"My views on Khashoggi have been made absolutely clear," Biden said on Thursday when a journalist asked about his upcoming meeting with bin Salman. president to avoid shaking the Saudi crown prince's hand.
The policy, which the White House said was due to COVID-19, quickly raised questions about whether it was intended to provide a ready explanation for the U.S. The president also followed the script the White House laid out earlier this week, saying that during the trip, Biden would refrain from handshakes. In doing so, Biden completed a departure from a position he campaigned on: that he would treat Saudi Arabia like a "pariah" because of its record of human rights abuses.
says approved an operation in Istanbul, Turkey, that ended with the gruesome killing of journalist Jamal Khashoggi by Saudi agents in 2018.īin Salman personally welcomed Biden to Al-Salam Palace on Friday - and the two shared a quick fist-bump that was captured by numerous photographers. Biden met the Saudi crown prince Fridayīiden's commitment to human rights is being scrutinized during his trip to Saudi Arabia, particularly his encounter with bin Salman, who the U.S. Two encounters have become the focus of the interest in his handshakes: Biden's offer (declined) to shake an Israeli woman's hand, and how he handles his interaction with Saudi Arabia's Crown Prince Mohammed bin Salman. President Biden's love for the personal touch, dispensing hugs and handshakes, is under close scrutiny on his trip to the Middle East. He was later greeted by Saudi Arabia's Crown Prince Mohammad bin Salman.

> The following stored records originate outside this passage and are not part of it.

(** X6: [pathToTitle] looks at the file name only.  A file whose name has
    something before its extension gets the same title in every directory,
    so two pages with the same file name in two directories share a title;
    a file whose name is an extension and nothing else ([.md]) takes the
    title of the directory it is in. *)
Theorem pathToTitle_directory (dir name : string)
    (Hname : no_slash name = true) :
  (TrimSuffix name (Ext name) <> "" ->
     pathToTitle (dir +:+ "/" +:+ name) = pathToTitle name)
  /\ (TrimSuffix name (Ext name) = "" -> dir <> "" ->
       pathToTitle (dir +:+ "/" +:+ name)
       = GoString.Title (ReplaceAll (ReplaceAll (Base dir) "-" " ") "_" " ")).
Proof.
  change (dir +:+ "/" +:+ name) with (dir +:+ String "/" name).
  unfold pathToTitle. cbv zeta. split.
  - intros Hstem. destruct (stem_dir dir name Hname Hstem) as [Hs ->].
    by rewrite Base_dir.
  - intros Hstem Hdir. rewrite (bare_dir dir name Hname Hstem).
    by rewrite Base_trailing.
Qed.

Lemma pathToTitle_directory_witness :
  pathToTitle "blog/2024/my-first_post.md" = pathToTitle "my-first_post.md"
  /\ pathToTitle "my-first_post.md" = "My First Post"
  /\ pathToTitle "release-notes/.md" = "Release Notes".
Proof.
  split; [|split; [reflexivity|]].
  - refine (proj1 (pathToTitle_directory "blog/2024" "my-first_post.md" eq_refl) _).
    vm_compute. discriminate.
  - exact (proj2 (pathToTitle_directory "release-notes" ".md" eq_refl)
             eq_refl ltac:(discriminate)).
Defined.

End title_more.

(** ** More of the reconciliation: reruns, partial walks, pulls *)

Section reconcile_more.
Import Database Content Run.

Lemma upsert_each_content ps w : content (Spec.upsert_each ps w).2 = content w.
Proof.
  revert w. induction ps as [|p ps IH]; intros w; [done|].
  rewrite upsert_each_cons, IH, upsert_one. simpl. by destruct (next_fault w).
Qed.

Lemma upsert_each_quiet ps w :
  opened (Spec.upsert_each ps w).2 = opened w
  /\ goroutines (Spec.upsert_each ps w).2 = goroutines w.
Proof.
  revert w. induction ps as [|p ps IH]; intros w; [done|].
  rewrite upsert_each_cons. destruct (IH (Spec.upsert_each [p] w).2) as [-> ->].
  rewrite upsert_one. simpl. by destruct (next_fault w).
Qed.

Hands also indicate how much we care for ourselves and how we view social convention.President Biden is welcomed at King Abdulaziz International Airport in the Saudi coastal city of Jeddah. A hug or an abrazo, even a kiss, may be more in order. Remember in some cultures, a handshake is a secondary greeting gesture. Handshakes should mirror the other person’s handshake, with good eye contact. No one likes an aggressive handshake and vise-like grips are not appreciated. Get it right and you score emotional points. It may seem trivial, but get it wrong and it could leave a lasting negative impression. The first time we touch others is usually with a handshake. A behavior we reserve for when things are really bad. When things are really stressful, you will rub your hands together with fingers stretched out and interlaced (Teepee Hands). When you are stressed, there will be more rubbing of the hands together (self-massaging or “pacifying”) which will increase in frequency and force commensurate with the stress. You will steeple your fingers (fingertips together like a church steeple) more often when confident but it will vanish the moment you lack confidence or have insecurities. When you feel confident, your thumbs will rise more often as you speak, especially if your fingers are intertwined in front of you. When you feel insecure, that space disappears-in fact, you may find yourself tucking your thumbs under your fingers when under a lot of stress. You may not have noticed, but when you feel strong and confident, the space between your fingers grows, making your hands more territorial. Stress makes our hands feel colder and more rigid. When we are comfortable and contented blood flows into the hands, making them warm and pliable. DRAWINGS OF TWO CLOSED HANDS TOGETHER FULL
Full touch with the palm of the hand is warm and affectionate while touching with the fingertips betrays less affection.
How we touch others is determined by how we feel about them. Here are a few of the comments excerpted from the book: Because the hands can reveal so much, I decided to write in my new book, Louder Than Words, about the kinds of information we can glean from the hands and what others may interpret.